**Stored items:**
※
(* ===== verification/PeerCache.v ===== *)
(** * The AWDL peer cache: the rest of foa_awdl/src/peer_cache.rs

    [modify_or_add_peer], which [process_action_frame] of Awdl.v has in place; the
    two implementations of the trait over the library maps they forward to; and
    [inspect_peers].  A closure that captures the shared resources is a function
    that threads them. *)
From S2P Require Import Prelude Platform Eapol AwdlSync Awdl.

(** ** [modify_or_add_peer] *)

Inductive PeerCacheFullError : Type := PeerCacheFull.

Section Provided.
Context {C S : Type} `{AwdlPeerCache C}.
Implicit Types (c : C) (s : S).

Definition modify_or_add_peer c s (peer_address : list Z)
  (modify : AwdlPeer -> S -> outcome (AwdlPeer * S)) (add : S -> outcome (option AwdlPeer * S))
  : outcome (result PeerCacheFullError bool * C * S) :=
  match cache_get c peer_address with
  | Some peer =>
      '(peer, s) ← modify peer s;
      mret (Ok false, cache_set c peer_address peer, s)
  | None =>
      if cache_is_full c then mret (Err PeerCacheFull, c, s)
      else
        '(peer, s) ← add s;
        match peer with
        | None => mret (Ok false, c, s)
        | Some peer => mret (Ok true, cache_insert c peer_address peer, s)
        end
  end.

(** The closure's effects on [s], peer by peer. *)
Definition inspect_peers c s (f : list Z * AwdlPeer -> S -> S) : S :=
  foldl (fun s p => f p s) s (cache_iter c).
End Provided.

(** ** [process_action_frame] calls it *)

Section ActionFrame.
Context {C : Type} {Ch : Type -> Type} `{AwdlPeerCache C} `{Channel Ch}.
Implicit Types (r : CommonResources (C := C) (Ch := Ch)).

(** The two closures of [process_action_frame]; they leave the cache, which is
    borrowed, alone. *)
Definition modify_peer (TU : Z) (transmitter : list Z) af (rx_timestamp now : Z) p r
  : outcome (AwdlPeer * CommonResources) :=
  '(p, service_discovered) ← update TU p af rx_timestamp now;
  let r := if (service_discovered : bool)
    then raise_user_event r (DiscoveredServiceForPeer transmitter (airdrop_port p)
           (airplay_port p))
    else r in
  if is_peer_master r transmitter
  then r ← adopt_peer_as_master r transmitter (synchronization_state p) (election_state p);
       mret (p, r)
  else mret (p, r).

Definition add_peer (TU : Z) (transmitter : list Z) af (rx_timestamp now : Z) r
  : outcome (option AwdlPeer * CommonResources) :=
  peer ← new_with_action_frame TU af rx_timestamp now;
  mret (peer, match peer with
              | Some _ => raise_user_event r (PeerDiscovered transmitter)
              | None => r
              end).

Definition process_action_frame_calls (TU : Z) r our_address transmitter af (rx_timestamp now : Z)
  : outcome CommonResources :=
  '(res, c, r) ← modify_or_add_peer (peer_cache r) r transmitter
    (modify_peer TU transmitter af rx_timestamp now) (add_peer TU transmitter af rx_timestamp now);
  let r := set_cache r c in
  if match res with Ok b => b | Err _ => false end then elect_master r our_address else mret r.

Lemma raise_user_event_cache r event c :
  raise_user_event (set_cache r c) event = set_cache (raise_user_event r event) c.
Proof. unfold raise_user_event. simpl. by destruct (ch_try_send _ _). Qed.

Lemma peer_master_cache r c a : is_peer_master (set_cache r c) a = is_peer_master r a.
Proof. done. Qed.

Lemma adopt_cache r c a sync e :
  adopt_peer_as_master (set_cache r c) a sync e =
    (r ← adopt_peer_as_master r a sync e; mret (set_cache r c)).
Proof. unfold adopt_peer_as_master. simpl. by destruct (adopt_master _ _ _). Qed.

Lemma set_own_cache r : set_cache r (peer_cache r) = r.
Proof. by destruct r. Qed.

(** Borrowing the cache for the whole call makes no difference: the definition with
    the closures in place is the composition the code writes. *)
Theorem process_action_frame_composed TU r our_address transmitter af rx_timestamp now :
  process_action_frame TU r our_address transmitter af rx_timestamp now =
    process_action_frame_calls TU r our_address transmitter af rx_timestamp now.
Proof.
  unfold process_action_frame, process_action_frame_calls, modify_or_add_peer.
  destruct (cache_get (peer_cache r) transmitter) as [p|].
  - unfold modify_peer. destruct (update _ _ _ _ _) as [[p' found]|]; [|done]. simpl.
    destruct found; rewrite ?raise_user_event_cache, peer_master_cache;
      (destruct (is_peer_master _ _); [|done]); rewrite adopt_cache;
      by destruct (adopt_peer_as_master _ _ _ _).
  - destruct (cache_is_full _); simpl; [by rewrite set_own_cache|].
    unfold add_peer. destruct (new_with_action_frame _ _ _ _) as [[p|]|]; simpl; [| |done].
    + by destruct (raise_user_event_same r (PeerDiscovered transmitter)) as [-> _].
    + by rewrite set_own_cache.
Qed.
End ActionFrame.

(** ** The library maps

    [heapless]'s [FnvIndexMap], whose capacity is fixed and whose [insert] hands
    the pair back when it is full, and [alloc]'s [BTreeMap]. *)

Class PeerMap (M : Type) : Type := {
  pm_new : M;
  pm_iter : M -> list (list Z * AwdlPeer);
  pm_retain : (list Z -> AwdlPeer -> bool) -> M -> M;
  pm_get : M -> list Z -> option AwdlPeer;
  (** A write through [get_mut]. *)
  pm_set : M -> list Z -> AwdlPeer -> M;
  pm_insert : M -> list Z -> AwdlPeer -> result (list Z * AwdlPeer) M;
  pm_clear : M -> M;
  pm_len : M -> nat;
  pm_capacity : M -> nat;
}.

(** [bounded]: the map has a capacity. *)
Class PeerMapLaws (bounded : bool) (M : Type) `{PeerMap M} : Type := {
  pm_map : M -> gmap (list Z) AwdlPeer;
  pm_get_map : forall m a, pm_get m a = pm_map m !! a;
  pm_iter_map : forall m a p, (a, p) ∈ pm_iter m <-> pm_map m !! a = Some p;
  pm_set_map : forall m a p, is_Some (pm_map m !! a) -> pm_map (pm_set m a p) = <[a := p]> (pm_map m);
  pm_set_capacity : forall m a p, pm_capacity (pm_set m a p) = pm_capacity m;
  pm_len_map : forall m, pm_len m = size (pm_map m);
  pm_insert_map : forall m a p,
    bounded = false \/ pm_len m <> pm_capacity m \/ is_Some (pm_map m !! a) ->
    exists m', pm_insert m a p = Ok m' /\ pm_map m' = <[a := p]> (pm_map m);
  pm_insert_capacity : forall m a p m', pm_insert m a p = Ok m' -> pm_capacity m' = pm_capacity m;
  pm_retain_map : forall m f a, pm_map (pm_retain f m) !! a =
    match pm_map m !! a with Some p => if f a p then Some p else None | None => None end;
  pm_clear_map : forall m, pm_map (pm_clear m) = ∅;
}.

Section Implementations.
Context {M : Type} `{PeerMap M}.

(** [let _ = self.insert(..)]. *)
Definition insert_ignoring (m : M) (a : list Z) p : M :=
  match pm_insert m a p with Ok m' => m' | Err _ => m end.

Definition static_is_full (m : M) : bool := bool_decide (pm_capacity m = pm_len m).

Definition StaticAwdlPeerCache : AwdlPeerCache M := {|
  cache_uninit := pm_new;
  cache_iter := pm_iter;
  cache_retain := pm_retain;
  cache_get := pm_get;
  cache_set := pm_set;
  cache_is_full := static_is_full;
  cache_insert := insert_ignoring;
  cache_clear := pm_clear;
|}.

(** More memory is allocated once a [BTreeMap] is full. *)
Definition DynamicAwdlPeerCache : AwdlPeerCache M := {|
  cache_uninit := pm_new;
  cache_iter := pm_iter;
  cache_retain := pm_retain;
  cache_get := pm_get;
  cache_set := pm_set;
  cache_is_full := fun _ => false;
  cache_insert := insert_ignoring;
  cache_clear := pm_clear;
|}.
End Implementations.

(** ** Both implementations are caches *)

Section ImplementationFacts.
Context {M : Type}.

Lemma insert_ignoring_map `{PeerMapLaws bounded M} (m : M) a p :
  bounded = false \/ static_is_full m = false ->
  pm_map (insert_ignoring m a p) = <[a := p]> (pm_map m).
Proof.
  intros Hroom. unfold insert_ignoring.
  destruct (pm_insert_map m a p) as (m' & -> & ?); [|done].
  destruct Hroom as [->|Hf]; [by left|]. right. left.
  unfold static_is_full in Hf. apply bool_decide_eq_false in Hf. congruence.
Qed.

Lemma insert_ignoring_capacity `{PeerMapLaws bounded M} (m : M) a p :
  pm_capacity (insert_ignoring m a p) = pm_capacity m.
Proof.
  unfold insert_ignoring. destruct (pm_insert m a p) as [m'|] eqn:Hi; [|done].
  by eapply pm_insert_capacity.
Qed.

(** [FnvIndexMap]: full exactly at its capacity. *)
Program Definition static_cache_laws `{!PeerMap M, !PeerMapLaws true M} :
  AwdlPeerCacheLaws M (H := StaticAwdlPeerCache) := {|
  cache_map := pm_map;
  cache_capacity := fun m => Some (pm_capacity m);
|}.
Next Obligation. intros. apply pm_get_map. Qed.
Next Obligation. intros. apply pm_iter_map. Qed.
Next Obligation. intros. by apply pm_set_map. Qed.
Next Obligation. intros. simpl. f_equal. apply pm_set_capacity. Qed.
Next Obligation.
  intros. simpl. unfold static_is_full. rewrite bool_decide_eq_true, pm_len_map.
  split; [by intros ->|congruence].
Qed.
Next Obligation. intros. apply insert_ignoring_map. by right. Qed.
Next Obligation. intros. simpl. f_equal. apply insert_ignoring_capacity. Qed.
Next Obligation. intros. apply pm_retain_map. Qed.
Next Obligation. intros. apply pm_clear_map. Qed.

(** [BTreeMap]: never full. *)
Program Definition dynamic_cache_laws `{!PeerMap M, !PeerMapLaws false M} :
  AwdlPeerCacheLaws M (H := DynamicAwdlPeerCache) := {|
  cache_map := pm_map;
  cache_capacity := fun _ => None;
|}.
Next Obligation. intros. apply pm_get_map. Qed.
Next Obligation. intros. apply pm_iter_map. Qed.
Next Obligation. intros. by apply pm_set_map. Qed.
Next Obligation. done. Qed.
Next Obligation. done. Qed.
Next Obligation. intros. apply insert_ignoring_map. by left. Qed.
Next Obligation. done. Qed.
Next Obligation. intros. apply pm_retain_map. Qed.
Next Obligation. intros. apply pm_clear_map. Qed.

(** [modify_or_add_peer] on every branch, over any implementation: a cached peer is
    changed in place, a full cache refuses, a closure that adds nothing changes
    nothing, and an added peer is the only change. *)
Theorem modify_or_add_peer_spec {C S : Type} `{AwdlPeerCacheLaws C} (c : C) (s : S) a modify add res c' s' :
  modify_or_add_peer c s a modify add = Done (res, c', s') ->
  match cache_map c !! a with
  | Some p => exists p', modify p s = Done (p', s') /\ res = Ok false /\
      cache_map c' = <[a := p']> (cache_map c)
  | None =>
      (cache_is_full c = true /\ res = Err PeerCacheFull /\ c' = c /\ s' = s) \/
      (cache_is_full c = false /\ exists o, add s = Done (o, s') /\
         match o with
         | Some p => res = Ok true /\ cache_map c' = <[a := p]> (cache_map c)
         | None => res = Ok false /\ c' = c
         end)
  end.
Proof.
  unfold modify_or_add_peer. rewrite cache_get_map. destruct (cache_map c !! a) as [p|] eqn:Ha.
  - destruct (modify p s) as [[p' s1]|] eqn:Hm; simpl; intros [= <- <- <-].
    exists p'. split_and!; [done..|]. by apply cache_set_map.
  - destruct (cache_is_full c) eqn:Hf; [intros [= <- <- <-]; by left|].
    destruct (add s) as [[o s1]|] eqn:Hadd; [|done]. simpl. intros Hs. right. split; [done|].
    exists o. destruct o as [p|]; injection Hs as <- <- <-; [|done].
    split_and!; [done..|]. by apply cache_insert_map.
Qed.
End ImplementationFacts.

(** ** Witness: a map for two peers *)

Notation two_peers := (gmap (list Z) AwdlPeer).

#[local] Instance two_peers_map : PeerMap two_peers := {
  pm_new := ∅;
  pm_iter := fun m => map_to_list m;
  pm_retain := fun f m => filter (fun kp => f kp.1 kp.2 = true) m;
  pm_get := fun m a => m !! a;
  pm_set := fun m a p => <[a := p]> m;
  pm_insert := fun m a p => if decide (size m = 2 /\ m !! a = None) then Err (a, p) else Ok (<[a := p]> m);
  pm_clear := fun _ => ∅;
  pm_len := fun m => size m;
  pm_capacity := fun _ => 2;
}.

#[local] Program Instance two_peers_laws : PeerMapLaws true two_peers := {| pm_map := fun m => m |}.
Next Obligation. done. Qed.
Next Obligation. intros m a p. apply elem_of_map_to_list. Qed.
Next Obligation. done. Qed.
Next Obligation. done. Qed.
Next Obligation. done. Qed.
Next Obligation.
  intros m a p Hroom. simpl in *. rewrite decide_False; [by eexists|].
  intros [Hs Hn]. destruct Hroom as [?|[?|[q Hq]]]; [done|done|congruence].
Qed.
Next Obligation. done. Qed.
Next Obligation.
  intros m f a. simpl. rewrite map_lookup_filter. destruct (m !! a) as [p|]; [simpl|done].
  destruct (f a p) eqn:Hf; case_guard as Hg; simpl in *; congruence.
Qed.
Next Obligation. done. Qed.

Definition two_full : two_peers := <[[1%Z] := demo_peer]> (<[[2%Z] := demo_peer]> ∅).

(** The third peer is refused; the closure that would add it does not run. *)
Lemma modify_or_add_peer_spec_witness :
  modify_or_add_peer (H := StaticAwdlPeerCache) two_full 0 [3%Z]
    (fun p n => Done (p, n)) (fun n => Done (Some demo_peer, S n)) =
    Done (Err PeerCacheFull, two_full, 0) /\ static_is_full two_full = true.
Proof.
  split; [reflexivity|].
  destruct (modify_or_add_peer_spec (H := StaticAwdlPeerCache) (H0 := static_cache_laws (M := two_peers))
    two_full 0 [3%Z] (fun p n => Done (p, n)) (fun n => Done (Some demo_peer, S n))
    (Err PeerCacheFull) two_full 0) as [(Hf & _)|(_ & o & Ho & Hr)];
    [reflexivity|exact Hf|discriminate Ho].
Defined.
※
**TASK INSTRUCTIONS:**
What are the lines, exactly as written above, from the line with "unfold modify_or_add_peer. rewrite" to the line with "pm_set := fun m a p => <[a := p]> m;", both included? Output only those.

**EXPECTED ANSWER:**
  unfold modify_or_add_peer. rewrite cache_get_map. destruct (cache_map c !! a) as [p|] eqn:Ha.
  - destruct (modify p s) as [[p' s1]|] eqn:Hm; simpl; intros [= <- <- <-].
    exists p'. split_and!; [done..|]. by apply cache_set_map.
  - destruct (cache_is_full c) eqn:Hf; [intros [= <- <- <-]; by left|].
    destruct (add s) as [[o s1]|] eqn:Hadd; [|done]. simpl. intros Hs. right. split; [done|].
    exists o. destruct o as [p|]; injection Hs as <- <- <-; [|done].
    split_and!; [done..|]. by apply cache_insert_map.
Qed.
End ImplementationFacts.

(** ** Witness: a map for two peers *)

Notation two_peers := (gmap (list Z) AwdlPeer).

#[local] Instance two_peers_map : PeerMap two_peers := {
  pm_new := ∅;
  pm_iter := fun m => map_to_list m;
  pm_retain := fun f m => filter (fun kp => f kp.1 kp.2 = true) m;
  pm_get := fun m a => m !! a;
  pm_set := fun m a p => <[a := p]> m;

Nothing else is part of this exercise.